Exception — the recoverable branch

Exception is the class for conditions that a reasonable program might want to catch and handle. Most of the classes you write try/catch blocks for live here. Direct subclasses of Exception (other than RuntimeException) are called checked exceptions — the compiler forces you to either catch them or declare them with throws.

import java.io.FileReader; import java.io.IOException; public class ReadDemo { public static void main(String[] args) throws IOException { // IOException is a checked Exception — the compiler insists we declare it FileReader reader = new FileReader("data.txt"); System.out.println("File opened successfully"); reader.close(); } }

If you omit throws IOException and do not wrap the call in a try/catch, the code will not compile. That is the compiler protecting you: it knows this operation might fail and forces you to think about it.

RuntimeException — programming mistakes

RuntimeException is a special subclass of Exception. Its subclasses are called unchecked exceptions — the compiler does not require you to handle them.

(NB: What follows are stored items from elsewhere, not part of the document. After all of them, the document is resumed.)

Lemma appending_chunk hs raw meta : appending (process_chunk_buffered c hs raw meta).
Proof.
  pose proof (same_contents_pre (W := W)) as HP. pose proof (same_contents_batch (W := W)) as HB.
  assert (SinkRel (W := W) same_contents) as HS by apply br_sink.
  unfold process_chunk_buffered. apply appending_bind; [apply keeps_get, _|]. intros ctx.
  apply appending_catch.
  - apply appending_bind.
    { unfold count_bytes_in. apply keeps_bind; [done|by apply keeps_on_ctx|]. intros _. by apply keeps_when_stats. }
    intros _ s r t. unfold try_else. destruct (call_res (parse raw) s) as [x s1] eqn:E.
    pose proof (keeps_call_res same_contents (parse raw) ltac:(done) _ _ _ E) as H1.
    intros H. enough (appending (match x with
       | Ok records => _ | Raise e => _ end)) as Ha by
      (destruct (Ha s1 r t ltac:(destruct x; exact H)) as [?|(u & rs & me & b & Hc & Hb)];
       [left; by etrans|right; exists u, rs, me, b; split; [by etrans|done]]).
    destruct x as [records|e]; [|apply appending_keeps; by apply keeps_parse_failed].
    apply appending_bind; [by apply keeps_on_ctx|]. intros _.
    apply appending_bind; [by apply keeps_when_stats|]. intros _.
    apply appending_bind; [apply keeps_whenM; [done|]; apply keeps_when_delivery; auto with keeps|]. intros _.
    apply appending_bind; [by apply keeps_global_transforms|]. intros survivors. apply appending_append.
  - intros exc. unfold on_tram_error.
    destruct (negb _); [apply appending_keeps, keeps_throw, _|].
    destruct (_ || _)%bool; [apply appending_keeps, keeps_throw, _|].
    apply appending_bind; [apply keeps_get, _|]. intros lost.
    destruct (_ && _)%bool; [apply appending_keeps, keeps_throw, _|].
    apply appending_bind; [by apply keeps_on_ctx|]. intros _.
    apply appending_bind; [by apply keeps_when_stats|]. intros _.
    destruct (_stream_batch_broker _); [apply appending_append|apply appending_keeps, keeps_ret, _].
Qed.

(** One item of the source. *)
Lemma body_below sha hs v last raw meta s x t :
  stream_body c sha hs v last raw meta s = (Ok x, t) -> below s -> below t.
Proof.
  pose proof (same_contents_pre (W := W)) as HP. pose proof (same_contents_batch (W := W)) as HB.
  intros H Hs. unfold stream_body in H. apply bind_ok in H as (stop & s1 & H1 & H).
  apply (keeps_call same_contents) in H1; [|done]. apply below_same in H1; [|done].
  destruct stop; [by apply ret_ok in H as [_ <-]|].
  apply bind_ok in H as ([] & s2 & H2 & H). apply below_flusher in H2; [|done].
  destruct (_stream_source_unit_key source_unit_id meta) as [key meta'].
  apply bind_ok in H as (w & s3 & H3 & H). apply below_unit in H3; [|done].
  apply bind_ok in H as (flush & s4 & H4 & H). apply bind_ok in H as ([] & s5 & H5 & H).
  apply bind_ok in H as ([] & s6 & H6 & H).
  assert (below s6) as Hs6.
  { destruct flush; [by eapply below_flush|]. apply ret_ok in H6 as [_ <-]. eapply below_flusher; [exact H5|].
    destruct (appending_chunk _ _ _ _ _ _ H4) as [Hc|(u & rs & me & b & Hc & Ha)];
      [by eapply below_same|]. eapply append_below; [exact Ha|]. by eapply below_same. }
  eapply below_same; [|exact Hs6]. revert H. apply (fun K => K : keeps same_contents _).
  unfold _maybe_persist_state. repeat (apply same_brokers || (apply keeps_save; apply _) || keeps_struct
    || (apply keeps_call; done)).
Qed.
End bound.

(** The buffer of a stream is bounded: when it holds fewer records and
    contributors than [stream_flush_records], it does so again after each
    processed item, however large the chunk is and whether or not flushes of
    the flusher thread fail. *)
Theorem stream_buffer_bounded {W} {EX : External W} {SX : StreamExternal W} {PT : PyText} c sha has_stats v last raw
  meta (s t : st W) x :
  0 < _effective_stream_flush_records c -> below c s ->
  stream_body c sha has_stats v last raw meta s = (Ok x, t) -> below c t.
Proof. intros Hp Hs H. by eapply body_below. Qed.

(** ** Gaps *)

Section gaps.
Context {W : Type} {EX : External W} {SX : StreamExternal W} {PT : PyText}.

Definition gaps_of (s : st W) : list (partition * Z) := d_broker_gaps (s_delivery s).

(** No acknowledgement at or past a gap recorded before it. *)
Definition below_gaps (tr : list event) : Prop :=
  forall h1 p g h2 meta d n, tr = h1 ++ EvGap p g :: h2 -> EvAck meta d ∈ h2 -> partition_eqb p p = true ->
    _broker_partition_frontier meta = Ok (Some (p, n)) -> n < g.

(** Every recorded gap is known to the accounting. *)
Definition gaps_known (s : st W) : Prop :=
  forall p g, EvGap p g ∈ s_trace s -> partition_eqb p p = true ->
    exists m, gap_get p (gaps_of s) = Some m /\ m <= g.

Definition respects (s t : st W) : Prop :=
  gaps_known s /\ below_gaps (s_trace s) -> gaps_known t /\ below_gaps (s_trace t).

Lemma below_gaps_snoc tr e :
  below_gaps tr ->
  (forall meta d p g n, e = EvAck meta d -> EvGap p g ∈ tr -> partition_eqb p p = true ->
     _broker_partition_frontier meta = Ok (Some (p, n)) -> n < g) ->
  below_gaps (tr ++ [e]).
Proof.
  intros Htr He h1 p g h2 meta d n Heq Hin Hp Hn.
  destruct h2 as [|x h2 _] using rev_ind; [by apply elem_of_nil in Hin|].
  rewrite app_comm_cons, app_assoc in Heq. apply app_inj_tail in Heq as [-> ->].
  apply elem_of_app in Hin as [Hin|<-%list_elem_of_singleton].
  - by eapply Htr.
  - eapply He; [reflexivity| |done|done]. rewrite elem_of_app, elem_of_cons. auto.
Qed.

Lemma gap_put_same p n l : partition_eqb p p = true -> gap_get p (gap_put p n l) = Some n.
Proof.
  intros Hp. induction l as [|[q m] l IH]; simpl; [by rewrite Hp|].
  destruct (partition_eqb p q) eqn:E; simpl; by rewrite E.
Qed.

Lemma gap_put_lower p q n m l :
  n <= default n (gap_get q l) -> gap_get p l = Some m ->
  exists m', gap_get p (gap_put q n l) = Some m' /\ m' <= m.
Proof.
  induction l as [|[k v] l IH]; simpl; [done|]. intros Hn Hm.
  destruct (partition_eqb q k) eqn:Eq; simpl in *; destruct (partition_eqb p k) eqn:Ep.
  - simplify_eq. eauto.
  - eauto with lia.
  - eauto with lia.
  - by apply IH.
Qed.
Lemma reap_pending v p :
  p_session_refresh_pending (_reap_assignments_for_down_worker v p) = p_session_refresh_pending p /\
  p_workers (_reap_assignments_for_down_worker v p) = p_workers p.
Proof.
  unfold _reap_assignments_for_down_worker. destruct (reap_runs_pending v (runs_of v p) p) as (<- & _ & <-).
  destruct (runs_of v p); [done|]. unfold set_health. by case_match.
Qed.

Lemma reap_assignments v p r u :
  p_assignments (_reap_assignments_for_down_worker v p) !! r = Some u <-> p_assignments p !! r = Some u /\ u <> v.
Proof.
  assert (Hf : p_assignments (_reap_assignments_for_down_worker v p)
               = p_assignments (fold_left (reap_run v) (runs_of v p) p)).
  { unfold _reap_assignments_for_down_worker. destruct (runs_of v p) eqn:E; [done|].
    by destruct (set_health_books v (drop_runs (Z.of_nat (length (s :: l)))) (fold_left (reap_run v) (s :: l) p)). }
  rewrite Hf. split.
  - intros Hr. apply reap_runs_assignments in Hr as [Hn Hr]. split; [done|]. intros ->.
    by apply elem_of_runs_of in Hr.
  - intros [Hr Hne]. rewrite reap_runs_keep; [done|]. rewrite elem_of_runs_of. congruence.
Qed.

Lemma reap_health_ne u v p : u <> v -> aget u (p_health (_reap_assignments_for_down_worker v p)) = aget u (p_health p).
Proof.
  intros Hne. unfold _reap_assignments_for_down_worker.
  destruct (reap_runs_pending v (runs_of v p) p) as (_ & Hh & _).
  destruct (runs_of v p); [by rewrite Hh|]. by rewrite aget_set_health, decide_False, Hh.
Qed.

Lemma reap_untouched u v p : u <> v -> untouched u p (_reap_assignments_for_down_worker v p).
Proof.
  intros Hne. destruct (reap_pending v p) as [Hp Hw]. split; [done|by apply reap_health_ne|by rewrite Hp|].
  intros r. rewrite reap_assignments. naive_solver.
Qed.

Lemma note_session_ne u v pr p : u <> v -> note_session v pr p !! u = p_session_refresh_pending p !! u.
Proof. intros Hne. unfold note_session. case_match; [by rewrite lookup_insert_ne|done]. Qed.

They typically indicate bugs in your code: you passed null where an object was expected, you accessed an array index that does not exist, or you tried to cast an object to the wrong type.

public class HierarchyDemo { public static void main(String[] args) { // NullPointerException — unchecked, no compiler warning String text = null; System.out.println(text.length()); // throws NullPointerException at runtime // ArrayIndexOutOfBoundsException — unchecked int[] numbers = {10, 20, 30}; System.out.println(numbers[5]); // throws ArrayIndexOutOfBoundsException // NumberFormatException — unchecked int value = Integer.parseInt("abc"); // throws NumberFormatException } }
Fix the bug, do not catch it. When you see a NullPointerException or ArrayIndexOutOfBoundsException you should fix the code that caused it — add a null check, validate the index — rather than swallowing it in a catch block and hiding the bug.

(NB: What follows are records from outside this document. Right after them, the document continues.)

(* ===== verification/AgentServer.v ===== *)
(** * The worker's HTTP server

    src/tram/agent/server.py: the registry of active runs, the handlers of
    /agent/run, /agent/stop, /agent/drain, /agent/handshake, /agent/attempts and
    /agent/health, the run threads and the completion commit, over the journal.

    Handlers run in a thread pool and every run has a thread of its own, so a
    request and a run thread are small machines: [handler_step] and
    [thread_step] advance one of them from one shared access to the next, and
    [act] lets any of them move in any order.  A run object is shared by the
    registry and its thread, hence lives in a heap.

    Parameters: [load], the pipeline loader; [dumps], [json.dumps] of a
    completion payload; [exn_text], [str] of an exception; what the executor of a run came to and what the network
    answers, given with the action. *)

From Stdlib Require Import ZArith Lia Ascii String.
From stdpp Require Import base tactics list strings gmap option.
From S2P Require Import Prelude PyStr Sha256 AuthTokens IsoTime PyVal Journal JournalSafety JournalDelivery Accounting WorkerPool.
Import stdpp.list.

#[local] Open Scope Z_scope.
#[local] Open Scope list_scope.

Module AgentServer.
Import IsoTime Journal JournalSafety JournalDelivery Accounting WorkerPool.

(** A string attribute is true when it is not empty. *)
Definition truthy (s : string) : bool := negb (String.eqb s "").
Definition truthy_opt (s : option string) : bool := match s with Some s => truthy s | None => false end.

(** ** Active runs *)

Record ActiveRun := mkRun {
  a_run_id : string;
  a_pipeline_name : string;
  a_schedule_type : string;
  a_started_at : Z;
  a_config_sha256 : string;
  a_stats_url : string;
  a_degradation_notes : list string;
  a_attempt_id : string;
  a_generation : option Z;
  a_slot_id : string;
  a_legacy : bool;
  a_stopped : bool }.

(** [WorkerState]: [_runs] in insertion order, keys to heap objects. *)
Record WorkerState := mkState {
  ws_runs : list (string * nat);
  ws_by_run : gmap string string;
  ws_draining : bool;
  ws_drain_deadline : option Z;
  ws_drain_started_at : option Z }.

Definition init_state : WorkerState := mkState [] ∅ false None None.

Definition admission_state (w : WorkerState) : string := if ws_draining w then "draining" else "admitting".

Definition begin_drain (deadline now : Z) (w : WorkerState) : bool * WorkerState :=
  if ws_draining w then (false, w)
  else (true, mkState (ws_runs w) (ws_by_run w) true (Some deadline) (Some now)).

Definition _key (r : ActiveRun) : string := if truthy (a_attempt_id r) then a_attempt_id r else a_run_id r.

Definition with_registry (runs : list (string * nat)) (by_run : gmap string string) (w : WorkerState) : WorkerState :=
  mkState runs by_run (ws_draining w) (ws_drain_deadline w) (ws_drain_started_at w).

Definition add (r : ActiveRun) (o : nat) (w : WorkerState) : WorkerState :=
  with_registry (aset (_key r) o (ws_runs w)) (<[a_run_id r := _key r]> (ws_by_run w)) w.

(** The heap: run objects by allocation order. *)
Definition run_id_of (heap : list ActiveRun) (o : nat) : option string := a_run_id <$> heap !! o.

Definition _reindex_locked (heap : list ActiveRun) (run_id : string) (w : WorkerState) : WorkerState :=
  match List.filter (fun ko : string * nat => bool_decide (run_id_of heap ko.2 = Some run_id)) (ws_runs w) with
  | (k, _) :: _ => with_registry (ws_runs w) (<[run_id := k]> (ws_by_run w)) w
  | [] => with_registry (ws_runs w) (delete run_id (ws_by_run w)) w
  end.

Definition remove (heap : list ActiveRun) (run_id attempt_id : string) (w : WorkerState) : WorkerState :=
  let key := if truthy attempt_id then attempt_id else run_id in
  let w1 := with_registry (adel key (ws_runs w)) (ws_by_run w) w in
  if bool_decide (ws_by_run w !! run_id = Some key) then _reindex_locked heap run_id w1 else w1.

Definition get (run_id : string) (w : WorkerState) : option nat :=
  let key := match ws_by_run w !! run_id with
             | Some k => if truthy k then k else run_id
             | None => run_id
             end in
  aget key (ws_runs w).

Definition snapshot (w : WorkerState) : list nat := (ws_runs w).*2.

(** ** Completion payloads *)

(** The dict of a completion; [pl_attempt] has the keys only an authorized one
    carries: attempt_id, generation, legacy. *)
Record run_payload := mkPayload {
  pl_run_id : string;
  pl_pipeline_name : string;
  pl_worker_id : string;
  pl_attempt : option (string * option Z * bool);
  pl_status : string;
  pl_records_in : Z; pl_records_out : Z; pl_records_skipped : Z;
  pl_bytes_in : Z; pl_bytes_out : Z;
  pl_error : option string;
  pl_errors : list string;
  pl_started_at : string;
  pl_finished_at : string;
  pl_dlq_count : Z; pl_records_failed : Z; pl_dlq_succeeded : Z; pl_dlq_failed : Z;
  pl_disposition : option (list (string * list (string * Z)));
  pl_spool : option (list (string * Z)) }.

Definition status_value (s : RunStatus) : string :=
  match s with
  | PENDING => "pending" | RUNNING => "running" | SUCCESS => "success"
  | FAILED => "failed" | ABORTED => "aborted" | PARTIAL => "partial"
  end.

Definition or_none {A} (l : list A) : option (list A) := match l with [] => None | _ => Some l end.

(** What both branches of a thread hand to the commit: the counters, status
    and errors of the run. *)
Record run_figures := mkFigures {
  fg_status : string;
  fg_records_in : Z; fg_records_out : Z; fg_records_skipped : Z; fg_bytes_in : Z; fg_bytes_out : Z;
  fg_error : option string;
  fg_started_at : Z;
  fg_finished_at : Z;
  fg_dlq_count : Z; fg_records_failed : Z; fg_dlq_succeeded : Z; fg_dlq_failed : Z;
  fg_disposition : option (list (string * list (string * Z)));
  fg_spool : option (list (string * Z)) }.

Definition payload_of (run_id pipeline worker_id : string) (attempt : option (string * option Z * bool))
  (f : run_figures) (errors : list string) : run_payload :=
  mkPayload run_id pipeline worker_id attempt (fg_status f) (fg_records_in f) (fg_records_out f)
    (fg_records_skipped f) (fg_bytes_in f) (fg_bytes_out f) (fg_error f) errors
    (isoformat (fg_started_at f)) (isoformat (fg_finished_at f)) (fg_dlq_count f) (fg_records_failed f)
    (fg_dlq_succeeded f) (fg_dlq_failed f) (fg_disposition f) (fg_spool f).

(** [_run_complete_payload]: no attempt identity. *)
Definition _run_complete_payload (run_id pipeline worker_id : string) (f : run_figures) (errors : list string)
  : run_payload := payload_of run_id pipeline worker_id None f errors.

(** [_completion_result_json] before [dumps]. *)
Definition _completion_result (worker_id attempt_id : string) (r : ActiveRun) (f : run_figures)
  (errors : list string) : run_payload :=
  payload_of (a_run_id r) (a_pipeline_name r) worker_id (Some (attempt_id, a_generation r, a_legacy r)) f errors.

(** The except branch: only the error. *)
Definition error_figures (err : string) (r : ActiveRun) (now : Z) : run_figures :=
  mkFigures "error" 0 0 0 0 0 (Some err) (a_started_at r) now 0 0 0 0 None None.

(** The batch branch; a drain that stopped the run is named in the error. *)
Definition contains (sub s : string) : bool :=
  match String.index 0 sub s with Some _ => true | None => false end.

Definition drained_error : string := "drained: worker drain requested".

Definition batch_error (draining : bool) (res : RunResult) : option string :=
  if (bool_decide (rr_status res = ABORTED) && draining
      && negb (contains "drain" (default ""%string (rr_error res))))%bool
  then Some drained_error else rr_error res.

Definition batch_figures (draining : bool) (res : RunResult) (finished : Z) : run_figures :=
  mkFigures (status_value (rr_status res)) (rr_records_in res) (rr_records_out res) (rr_records_skipped res)
    (rr_bytes_in res) (rr_bytes_out res) (batch_error draining res) (rr_started_at res) finished
    (rr_dlq_count res) (rr_records_failed res) (rr_dlq_succeeded res) (rr_dlq_failed res)
    (or_none (rr_disposition res)) (or_none (rr_spool res)).

(** The stream branch: status, error and what it adds to the errors. *)
Definition stream_status (draining : bool) (res : option RunResult) : string * option string :=
  match res with
  | Some r =>
      if bool_decide (rr_status r = ABORTED \/ rr_status r = PARTIAL)
      then (status_value (rr_status r), rr_error r)
      else if draining then ("aborted"%string, Some drained_error) else ("success"%string, None)
  | None => if draining then ("aborted"%string, Some drained_error) else ("success"%string, None)
  end.

Definition stream_errors (draining : bool) (res : option RunResult) (r : ActiveRun) (st : PipelineStats) : list string :=
  ps_errors_last_window st ++ a_degradation_notes r
  ++ match (stream_status draining res).2 with
     | Some e => if truthy e then [e] else []
     | None => []
     end.

Definition stream_figures (draining : bool) (res : option RunResult) (r : ActiveRun) (st : PipelineStats)
  (now : Z) : run_figures :=
  mkFigures (stream_status draining res).1 (ps_records_in st) (ps_records_out st) (ps_records_skipped st)
    (ps_bytes_in st) (ps_bytes_out st) (stream_status draining res).2 (a_started_at r) now (ps_dlq_count st)
    (match res with Some x => rr_records_failed x | None => 0 end)
    (match res with Some x => rr_dlq_succeeded x | None => 0 end)
    (match res with Some x => rr_dlq_failed x | None => 0 end)
    (match res with Some x => or_none (rr_disposition x) | None => None end)
    (match res with Some x => or_none (rr_spool x) | None => None end).

(** ** The direct post *)

Inductive http_answer := Status (code : Z) | NoAnswer.

Definition _RUN_COMPLETE_RETRIES : nat := 3.

(** The attempts of [_post_run_complete]: how many were made and whether the
    last one was taken. *)
Fixpoint post_attempts (answer : nat -> http_answer) (n : nat) (fuel : nat) : nat * bool :=
  match fuel with
  | O => (n, false)
  | S fuel' =>
      match answer n with
      | Status code =>
          if ((400 <=? code) && (code <? 500))%bool then (S n, false)
          else if ((200 <=? code) && (code <? 300))%bool then (S n, true)
          else post_attempts answer (S n) fuel'
      | NoAnswer => post_attempts answer (S n) fuel'
      end
  end.

Definition _post_run_complete (callback_url : string) (answer : nat -> http_answer) : nat * bool :=
  if truthy callback_url then post_attempts answer O _RUN_COMPLETE_RETRIES else (O, false).

Definition _legacy_outbox_key (run_id : string) : string := ("legacy:" ++ run_id)%string.

(** ** The server *)

Inductive run_response :=
| Draining
| LegacyRejected
| AlreadyActive
| BadPipeline
| Conflict (attempt_id : string)
| AdmissionClosed
| Gone (attempt_id : option string)
| Refused (code : Z) (reason : option string)
| Repeated (attempt_id : string) (state : option string) (kind : option attempt_kind)
| Accepted (attempt_id : string) (state : option string)
| AcceptedLegacy
| ServerError.

Definition status_code (r : run_response) : Z :=
  match r with
  | Draining => 503 | LegacyRejected => 400 | AlreadyActive => 409 | BadPipeline => 422 | Conflict _ => 409
  | AdmissionClosed => 503 | Gone _ => 410 | Refused code _ => code | Repeated _ _ _ => 200
  | Accepted _ _ => 202 | AcceptedLegacy => 202 | ServerError => 500
  end.

(** The text of [reservations.state]. *)
Definition state_text (r : res_state) : string :=
  match r with
  | Reserved => "reserved" | Running => "running" | Completed => "completed" | Interrupted => "interrupted"
  end.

Checking the hierarchy at runtime with instanceof

Because the hierarchy uses ordinary inheritance, you can use instanceof to inspect where a thrown object sits in the tree:

import java.io.IOException; public class InstanceofDemo { public static void main(String[] args) { Throwable ex = new IOException("file not found"); System.out.println(ex instanceof Throwable); // true System.out.println(ex instanceof Exception); // true System.out.println(ex instanceof IOException); // true System.out.println(ex instanceof RuntimeException); // false System.out.println(ex instanceof Error); // false } }

This also explains why a single catch (Exception e) block catches both checked exceptions like IOException and unchecked ones like NullPointerException — they are both subclasses of Exception. But it will not catch an OutOfMemoryError, because Error is a sibling branch, not a subclass of Exception.

Why the hierarchy matters in practice

  • Catching a superclass catches all subclasses. catch (Exception e) will catch IOException, SQLException, NullPointerException, and thousands more. Be as specific as possible so different problems get different handling.
  • The compiler enforces checked exceptions. Any class that is a direct subclass of Exception (but not of RuntimeException) must be declared or caught. The hierarchy is what makes this rule possible.
  • Custom exceptions slot into the right place. When you create your own exception class (covered in a later lesson), you choose which class to extend — and that choice determines whether your exception is checked or unchecked.

Summary

Throwable is the root. Error signals JVM failures you should not catch. Exception signals recoverable problems — its direct subclasses are checked (compiler-enforced), while subclasses of RuntimeException are unchecked (indicating bugs). Every class in a stack trace lives in this tree, and that position determines how Java and the compiler treat it.